全ての機能を一から自社開発しようとすると開発コストは大きくなり、開発期間も増大します。IPコアを利用することでこれらを抑えることができます。また、一度自社で開発した設計データを再利用できるようにしておくと、次回以降の設計において、IPコアとしてそれを利用して開発コストと開発期間を抑えることができます。しかし、IPコアにバグがあった場合、内部を把握していないため修正が困難になったり、隠蔽化されている場合はユーザーが修正することができなかったりするデメリットがあります。

IPコアで提供されている機能の例

  • 通信とそのインターフェース(OFDM、Wireless LAN、WiMAX、UART、Ethernet、CAN、HDMI、USBなど)
  • バスとそのインターフェース(PCI、AXIなど)
  • CPU(ARM、MIPS、PowerPC、MicroBlaze、NIOSIIなど)
  • 信号処理(FIR/IIRフィルタ、FFT、暗号化/複合化、誤り訂正符号、音声画像用CODECなど)

IPコアのファイルフォーマット

  • ハードマクロ:LSIを設計するためのマスクデータ(画像データ)で提供されるため、半導体製造プロセスに依存する。これはFPGAには利用できない。標準的なファイルフォーマットにはGDSIIがある。
  • RTL:VHDLやVerilog HDLなどの設計言語で記述されているものは内部を解読してカスタマイズや、シミュレーションすることが可能。ファイル形式はASCIIファイルで、拡張子は*.vhdまたは*.v。内部を解読できないよう暗号化されたバイナリ形式のファイルもある。
  • ネットリスト:ブラックボックス化のために論理合成後のネットリストで提供されるものはカスタマイズが困難。ファイル形式がASCII形式でメーカー問わず共通化されているEDIFと、バイナリ形式でメーカー独自フォーマットのNGO、NGC、VQMなどがある。

IPコアの課金方法

  • FPGAベンダが自社のFPGA設計用に有償・無償で提供するもの
  • EDAベンダがLSI設計用に提供し、量産チップ単位で課金するもの
  • EDAベンダがLSI設計用に提供し、開発プロジェクト数に応じて課金するもの
  • 無償で提供されるもの(OpenCoresのようなフリーのIPコア掲載サイトもある)

IPコア設計用ライブラリを提供するSimulink

汎用のブロック線図シミュレータSimulinkは様々な機能をブロックライブラリとして提供しています。それらブロックライブラリを使用してユーザーが設計した「モデル」からはVHDL/Verilogコードを生成してLSIやFPGAに実装することができるため、そのライブラリはIPコアの基本構成要素とみなすこともできます。Simulinkが提供するVHDL/Verilog生成可能なライブラリには以下のようなものがあります。(一部)

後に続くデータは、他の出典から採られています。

Lemma moveToFolder_deletes_only_after_copy_witness :
  In (EvCopy (UIDSetNum 7%N) "done" (Ok tt))
     [EvList "" "done" (Ok []); EvLog "Creating folder 'done'";
      EvCreate "done" (Ok tt); EvCopy (UIDSetNum 7%N) "done" (Ok tt)].
Proof.
  apply (moveToFolder_deletes_only_after_copy
           (Demo.collaborators Demo.script)
           (Demo.mailbox [Demo.message 7%N "M3"]) 7%N "done"
           [EvList "" "done" (Ok []); EvLog "Creating folder 'done'";
            EvCreate "done" (Ok tt); EvCopy (UIDSetNum 7%N) "done" (Ok tt)]
           (EvStore (UIDSetNum 7%N) addDeleted (Ok tt))
           [EvExpunge (Ok tt)]).
  reflexivity.
Defined.

(** Message 7: [AGB_terms.pdf] is skipped, [receipt.pdf] is sent. *)
Lemma processMessage_uploads_witness :
  let X := Demo.collaborators Demo.script in
  http_requests
    (events (processMessage X 7%N Demo.config
                            (Demo.mailbox [Demo.message 7%N "M3"]))) =
  [uploadRequest X "receipt.pdf" "%PDF-3" Demo.config].
Proof.
  intros X.
  rewrite (processMessage_uploads X (Demo.mailbox [Demo.message 7%N "M3"])
             7%N Demo.config
             [Demo.file "AGB_terms.pdf" "%PDF-2";
              Demo.file "receipt.pdf" "%PDF-3"]).
  - reflexivity.
  - apply (message_at_demo Demo.script) with (body := "M3"%string);
      reflexivity.
Defined.

(** Message 3: [scan.pdf] is uploaded, then a part cannot be read; the
    message stays where it is. *)
Lemma processMessage_part_error_witness :
  let X := Demo.collaborators Demo.script in
  let w := Demo.mailbox [Demo.message 3%N "M4"] in
  let run := processMessage X 3%N Demo.config w in
  retval run = Err "failed to read part: unexpected EOF" /\
  mutator_commands (events run) = [] /\
  uploaded_filenames (events run) = ["scan.pdf"%string] /\
  Demo.inbox (world_after run) = [Demo.message 3%N "M4"].
Proof.
  intros X w run.
  destruct (processMessage_part_error X w 3%N Demo.config
              [ {| part_Header := AttachmentHeader "scan.pdf";
                   part_Body := {| ReadAll_data := "%PDF-4";
                                   ReadAll_err := None |} |} ]
              "unexpected EOF"%string [])
    as (Hret & Hcmds & _).
  - apply (message_at_demo Demo.script) with (body := "M4"%string);
      reflexivity.
  - split; [exact Hret|]. split; [exact Hcmds|]. split; reflexivity.
Defined.

(** No message has the identifier 99; the body [M9] does not parse. *)
Lemma processMessage_fetch_errors_witness :
  let X := Demo.collaborators Demo.script in
  retval (processMessage X 99%N Demo.config
                         (Demo.mailbox [Demo.message 9%N "M9"])) =
    Err "message not found" /\
  retval (processMessage X 9%N Demo.config
                         (Demo.mailbox [Demo.message 9%N "M9"])) =
    Err "failed to create mail reader: malformed MIME header".
Proof.
  intros X. split.
  - apply (proj1 (proj2 (processMessage_fetch_errors X
             (Demo.mailbox [Demo.message 9%N "M9"]) 99%N Demo.config))).
    reflexivity.
  - apply (proj2 (proj2 (proj2 (processMessage_fetch_errors X
             (Demo.mailbox [Demo.message 9%N "M9"]) 9%N Demo.config)))
             {| msg_UID := 9%N; msg_BodySection := ["M9"%string] |} []
             "M9"%string [] "malformed MIME header"%string);
      reflexivity.
Defined.

Lemma processMailbox_needs_session_witness :
  let X := Demo.collaborators Demo.script in
  let t := events (processMailbox X Demo.config
                                  (Demo.mailbox [Demo.message 1%N "M1"])) in
  exists n msgs,
    n <> 0%N /\
    In (EvDialTLS "mail.example.org:993" (Ok tt)) t /\
    In (EvLogin "books" "secret" (Ok tt)) t /\
    In (EvSelect "INBOX" (Ok {| NumMessages := n |})) t /\
    In (EvFetch (SeqSetRange 1 n) listFetchOptions (Ok msgs)) t.
Proof.
  intros X t.
  apply (processMailbox_needs_session X Demo.config
           (Demo.mailbox [Demo.message 1%N "M1"])).
  left. vm_compute. discriminate.
Defined.

Lemma processMailbox_empty_inbox_witness :
  let X := Demo.collaborators Demo.script in
  let t := events (processMailbox X Demo.config (Demo.mailbox [])) in
  fetched_bodies t = [] /\ List.length t = 7%nat.
Proof.
  intros X t. unfold t.
  rewrite (processMailbox_empty_inbox X Demo.config (Demo.mailbox [])).
  - split; reflexivity.
  - vm_compute. right; right; right; right; left. reflexivity.
Defined.

(** Two ticks: three cycles. *)
Lemma main_runs_one_cycle_per_tick_witness :
  let X := Demo.collaborators Demo.script in
  dialled (events (mainWithTicker X false 2 (Demo.mailbox []))) =
  ["mail.example.org:993"; "mail.example.org:993";
   "mail.example.org:993"]%string.
Proof.
  intros X.
  apply (proj2 (main_runs_one_cycle_per_tick X false 2 (Demo.mailbox [])
                  eq_refl) eq_refl).
  vm_compute. reflexivity.
Defined.

(** A poll interval of [0]. *)
Lemma main_panics_on_nonpositive_interval_witness :
  let X := with_poll_interval (Demo.collaborators Demo.script) "0" (Ok 0%Z) in
  retval (mainWithTicker X false 5 (Demo.mailbox [Demo.message 1%N "M1"])) =
    Panicked "non-positive interval for NewTicker" /\
  dialled (events (mainWithTicker X false 5
                     (Demo.mailbox [Demo.message 1%N "M1"]))) = [].
Proof.
  intros X.
  rewrite (proj2 (main_panics_on_nonpositive_interval X 5
                    (Demo.mailbox [Demo.message 1%N "M1"]))
                 0%Z eq_refl).
  - split; reflexivity.
  - discriminate.
  - reflexivity.
  - lia.
Defined.

(** Message 9 fails; the logout follows the batch all the same. *)
Lemma processMailbox_logs_out_after_batch_witness :
  let X := Demo.collaborators Demo.script in
  let t := events (processMailbox X Demo.config
                     (Demo.mailbox [Demo.message 9%N "M9";
                                    Demo.message 2%N "M2"])) in
  exists before r after,
    t = before ++ EvLogout r :: after ++ [EvClose] /\
    fetched_bodies before = [9; 2]%N /\
    ((r = Ok tt /\ after = []) \/
     (exists err,
         r = Err err /\ after = [EvLog ("Logout failed: " ++ err)%string])).
Proof.
  intros X t.
  apply (processMailbox_logs_out_after_batch X Demo.config
           (Demo.mailbox [Demo.message 9%N "M9"; Demo.message 2%N "M2"])
           2%N listFetchOptions
           [ {| msg_UID := 9%N; msg_BodySection := [] |};
             {| msg_UID := 2%N; msg_BodySection := [] |} ]).
  vm_compute. do 6 right. left. reflexivity.
Defined.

  • 四則演算、三角関数、FIFO、Serializer/Deserializerなどの基本機能
  • PID Controller、Saturationなどのコントローラや不連続処理
  • FIR/IIRフィルタ、FFT/IFFTなどの信号処理機能
  • RS Encoder/Decoder、CRC Generator/Detector、Viterbi Decoderなどの誤り訂正符号
  • QAM、QPSKなどの変復調
  • 2D FIR/Medianフィルタ、Gamma Corrector、モルフォロジなどの画像処理機能

HDL CoderのIPコア生成機能

Simulinkモデルからは、オプションHDL Coderを利用して、機能ブロックにAXI4-Lite, AXI4, AXI4-Streamなどのバスインターフェースを自動的に付加したIPコアとIPコア定義ファイルを生成することができます。生成したIPコアはLSIやFPGA設計において、AXI4バスに接続される機能コンポーネントとして利用できます。これらの機能は特にXilinx Zynq®、Intel® SoC FPGA用のIPコアの設計に利用されています。